One of his points reiterated some teaching I'd also digested from "My Utmost For His Highest" by Oswald Chambers. Keller asserted that while God plans out our life, many of the decisions are up to us. Whether we decide one way or another, God will plan our lives accordingly, but we are responsible for what we decide. Chambers likewise asserted that God doesn't call some people to missions and not others, but that he calls all and the decision is up to us. 
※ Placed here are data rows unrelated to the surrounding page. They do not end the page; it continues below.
(** * floatCSEP: the task scheduler, the run-directory registry and the
      forecast cache, embedded from the Python sources.

    The repository holds three generations of the same experiment driver:
    - [gefe/models.py]        (module [Gefe]):  [Experiment.get_run_struct],
      [Experiment.get_forecast], [Model.create_forecast],
      [Experiment.prepare_all_tests];
    - [fecsep/experiment.py]  (module [Fecsep]): [Experiment.prepare_paths],
      [Experiment.prepare_tasks], [Experiment.get_model];
    - [floatcsep/registry.py] (module [Floatcsep]): [BaseFileRegistry._parse_arg],
      [ExperimentRegistry.get] and friends, [ExperimentRegistry.build_tree].

    Python dictionaries are finite maps ([gmap]) with string keys, exceptions
    are values of [exn] carried by [result], and the mutable experiment
    object and the file system are threaded explicitly. *)

From stdpp Require Import gmap strings list fin_maps pretty.
From Stdlib Require Import ZArith Lia Ascii.

Open Scope string_scope.
Open Scope list_scope.

(** ** Exceptions and the error monad *)

Inductive exn : Type :=
| KeyError (key : string)
| IndexError
| TypeError
| AttributeError (attr : string)
| RuntimeError (msg : string)
| Exception (msg : string)
| FileExistsError (p : string)
| FileNotFoundError (p : string).

Inductive result (A : Type) : Type :=
| Ok (a : A)
| Raise (e : exn).
Arguments Ok {A} a.
Arguments Raise {A} e.

Definition rbind {A B} (r : result A) (k : A -> result B) : result B :=
  match r with
  | Ok a => k a
  | Raise e => Raise e
  end.

Declare Scope result_scope.
Delimit Scope result_scope with result.
Notation "'let*' x ':=' c 'in' k" := (rbind c (fun x => k))
  (at level 10, x name, c at level 100, k at level 200) : result_scope.
Notation "'let*' ' p ':=' c 'in' k" := (rbind c (fun p => k))
  (at level 10, p pattern, c at level 100, k at level 200) : result_scope.
Open Scope result_scope.

Definition is_ok {A} (r : result A) : bool :=
  match r with Ok _ => true | Raise _ => false end.

(** [d[k]] on a dictionary. *)
Definition getitem {V} (d : gmap string V) (k : string) : result V :=
  match d !! k with
  | Some v => Ok v
  | None => Raise (KeyError k)
  end.

(** [l[-1]] on a list. *)
Definition last_item {A} (l : list A) : result A :=
  match last l with
  | Some x => Ok x
  | None => Raise IndexError
  end.

(** A [for] loop whose body may raise, threading the loop-carried value
    (the [tasks] list being appended to, or the world being mutated). *)
Fixpoint for_ {A S} (l : list A) (body : A -> S -> result S) (s : S)
  : result S :=
  match l with
  | [] => Ok s
  | x :: l' => let* s' := body x s in for_ l' body s'
  end.

(** A list comprehension whose element expression may raise. *)
Fixpoint list_comp {A B} (f : A -> result B) (l : list A)
  : result (list B) :=
  match l with
  | [] => Ok []
  | x :: l' => let* y := f x in let* ys := list_comp f l' in Ok (y :: ys)
  end.
(** X7: [n] calls in a row, whatever each of them returns or raises, add [n]
    to the counter and log [n] records, numbered from the counter at the
    start on; the socket path of the pool stays what it was. *)
Theorem pool_new_conn_times_log (n : nat) (st : UnixHTTPConnectionPool.State) :
  let p := UnixHTTPConnectionPool.self st in
  let p' := UnixHTTPConnectionPool.self (new_conn_times n st) in
  let start := HTTPConnectionPool.num_connections (UnixHTTPConnectionPool.super p) in
  HTTPConnectionPool.num_connections (UnixHTTPConnectionPool.super p')
    = start + Z.of_nat n
  ∧ UnixHTTPConnectionPool.log (new_conn_times n st)
    = UnixHTTPConnectionPool.log st
      ++ connection_records start (UnixHTTPConnectionPool.socket_path p) n
  ∧ UnixHTTPConnectionPool.socket_path p' = UnixHTTPConnectionPool.socket_path p.
Proof.
  cbv zeta. revert st. induction n as [|n IH]; intros st.
  - simpl. unfold connection_records. simpl. rewrite app_nil_r. split; [lia|auto].
  - cbn [new_conn_times]. rewrite pool_new_conn_run. cbn [snd].
    match goal with |- context [new_conn_times n ?s] => set (st1 := s) end.
    destruct (IH st1) as (Hn & Hlog & Hpath).
    rewrite Hn, Hlog, Hpath. subst st1.
    cbn [UnixHTTPConnectionPool.self UnixHTTPConnectionPool.super
         UnixHTTPConnectionPool.log UnixHTTPConnectionPool.socket_path
         HTTPConnectionPool.num_connections].
    clear IH Hn Hlog Hpath.
    split; [rewrite Nat2Z.inj_succ; lia|]. split; [|reflexivity].
    rewrite <- app_assoc. f_equal.
    unfold connection_records. cbn [seq map app]. f_equal.
    + unfold connection_record. do 3 f_equal. lia.
    + rewrite <- seq_shift, map_map. apply map_ext. intros i.
      unfold connection_record. do 3 f_equal. lia.
Qed.

End pool_new_conn.

(** ** Registering the scheme, at the edges *)

Section manager_edges.
Context `{Framework}.
(** * Data-analysis agent: query orchestration, parameter extraction, ingestion

    A shallow embedding of the Python sources

      - [src/agent_orchestrator/agent.py]     (DataAnalysisAgent)
      - [src/llm_handler/data_analysis.py]    (DataAnalysisEngine)
      - [src/visualization/visualization.py]  (VisualizationEngine)
      - [src/file_processing/process_file.py] (FileProcessor)

    Python [str] values are modelled as [string] (one [ascii] per code point,
    code points below 256); Python exceptions as values of [PyExc]; the
    language model, [json.loads], pandas and seaborn are collaborators held
    in a record [Env].  Functions that can raise return [Res A]. *)

From Stdlib Require Import ZArith Ascii String List Lia Bool.
From Stdlib Require Import Floats.SpecFloat.
From Stdlib Require Import Numbers.DecimalString.
From stdpp Require Import base gmap strings list fin_maps.

Local Open Scope Z_scope.

#[local] Arguments String.append : simpl nomatch.

(* ===================================================================== *)
(** ** Python string operations *)
(* ===================================================================== *)

Module PyStr.

(** Code point 34, the double quote. *)
Definition dquote : ascii := ascii_of_nat 34.
(** Code point 39, the apostrophe. *)
Definition squote : ascii := ascii_of_nat 39.
(** Code point 46, the period. *)
Definition period : ascii := ascii_of_nat 46.

(** [len(s)] *)
Definition len (s : string) : Z := Z.of_nat (String.length s).

(** Cased upper-case code points below 256: A-Z, and U+00C0..U+00DE
    without the multiplication sign U+00D7. *)
Definition is_upper (c : ascii) : bool :=
  let n := nat_of_ascii c in
  ((65 <=? n)%nat && (n <=? 90)%nat)
  || ((192 <=? n)%nat && (n <=? 222)%nat && negb (n =? 215)%nat).

Definition lower_char (c : ascii) : ascii :=
  if is_upper c then ascii_of_nat (nat_of_ascii c + 32) else c.

(** [s.lower()] on code points below 256, where every character has a
    one-character lowercase form: positions in [s.lower()] are positions
    in [s]. Strings with other characters are outside this model. *)
Fixpoint lower (s : string) : string :=
  match s with
  | EmptyString => EmptyString
  | String c s' => String (lower_char c) (lower s')
  end.

(** [s.startswith(p)] *)
Fixpoint startswith (s p : string) {struct p} : bool :=
  match p with
  | EmptyString => true
  | String a p' =>
      match s with
      | EmptyString => false
      | String b s' => Ascii.eqb a b && startswith s' p'
      end
  end.

(** [sub in s] *)
Fixpoint contains (sub s : string) : bool :=
  startswith s sub
  || match s with
     | EmptyString => false
     | String _ s' => contains sub s'
     end.

(** Lowest index of an occurrence of [sub] in [s], counted from [i];
    [-1] when there is none. *)
Fixpoint find_at (sub s : string) (i : Z) : Z :=
  if startswith s sub then i
  else match s with
       | EmptyString => -1
       | String _ s' => find_at sub s' (i + 1)
       end.
(** The three ways [retrieve] can go. *)
Lemma retrieve_cases (W : World) (u1 u2 : jsstring) :
  encodeURIComponent (noCacheUrl (now W 0)) = inr u1 ->
  encodeURIComponent (noCacheUrl (now W 1)) = inr u2 ->
  retrieve W =
    match snd (primary W) with
    | inr v => ([fetch (allOrigins ++ u1)], inr v)
    | inl e1 =>
        match snd (backup W) with
        | inr v =>
            ([fetch (allOrigins ++ u1); consoleWarn e1; fetch (corsProxy ++ u2)], inr v)
        | inl e2 =>
            ([fetch (allOrigins ++ u1); consoleWarn e1; fetch (corsProxy ++ u2);
              consoleError e2], inl (Error retrievalMessage))
        end
    end.
Proof.
  intros H1 H2. unfold retrieve.
  pose proof (primary_shape W u1 H1) as Hp. pose proof (backup_shape W u2 H2) as Hb.
  destruct (primary W) as [ev1 r1]. destruct (backup W) as [ev2 r2].
  cbn [snd] in *. injection Hp as ->. injection Hb as ->.
  destruct r1 as [e1|v]; [|reflexivity]. destruct r2 as [e2|v]; reflexivity.
Qed.

Lemma run_app (st : AppState) (a b : list Event) :
  run st (a ++ b) = run (run st a) b.
Proof. apply fold_left_app. Qed.

Lemma run_quiet (st : AppState) (evs : list Event) :
  forallb quiet evs = true -> run st evs = st.
Proof.
  revert st. induction evs as [|e evs IH]; intros st; simpl; [reflexivity|].
  intros [He Hevs]%andb_true_iff. rewrite <- (IH st Hevs) at 2.
  unfold run. simpl. by destruct e.
Qed.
In Isaiah 6, the prophet over hears God asking the question "Whom shall I send? And who will go for us?" Isaiah responds with "Here am I. Send me!" God didn't single out the prophet, but the prophet saw the need and responded with a willing spirit. With Penn State, I saw the need for additional staff on campus. After seeking to minister to college students for several years, and aiming to be campus ministry staff full time, the choice was clear. My only alternative consisted of remaining on the sidelines of full time ministry, and continuing to live a life that would have been more self serving and less dependent on God through faith. 

Likewise with Joanna. During college I came to see that the soul mate idea was complete fiction. There is no one perfect person out there for everybody. Paul himself asserted that for some people, it is better to remain unmarried in order to focus solely on God's kingdom without the commitments a family makes. He also asserts that for some people, it is better to marry if they can impact God's kingdom in a more holy way together than separate. Every relationship requires work, trust, and commitment to meet the needs of your spouse exclusively while also having many of your needs exclusively met in return. Spouses can't meet every need, and indeed God must be the well you draw from first. You also need to keep your base of friends and family. But meeting needs requires work.

With Joanna, I saw early on her heart to worship God. I saw a heart that was close to Him, and drew close on a consistent basis through prayer, scripture, teaching, and being involved in missions. I saw in her a spirit I could truly trust, and someone who would equally desire to minister to others in her own way (currently through nursing). Our purpose drew from Ephesians 5, my aim being to ultimately help her to bring more glory to God.

After several months of intentional courting, I came to a point of believing I could better serve Joanna as a husband, and if she was willing, she as my wife. Thus I chose to propose. Marriage is  no light decision to be made, nor did I decide lightly. But I decided with a Godly purpose. When you make decisions based on scripture, out of consideration for others, and what will be best for yourself, there's often no wrong choice to be made.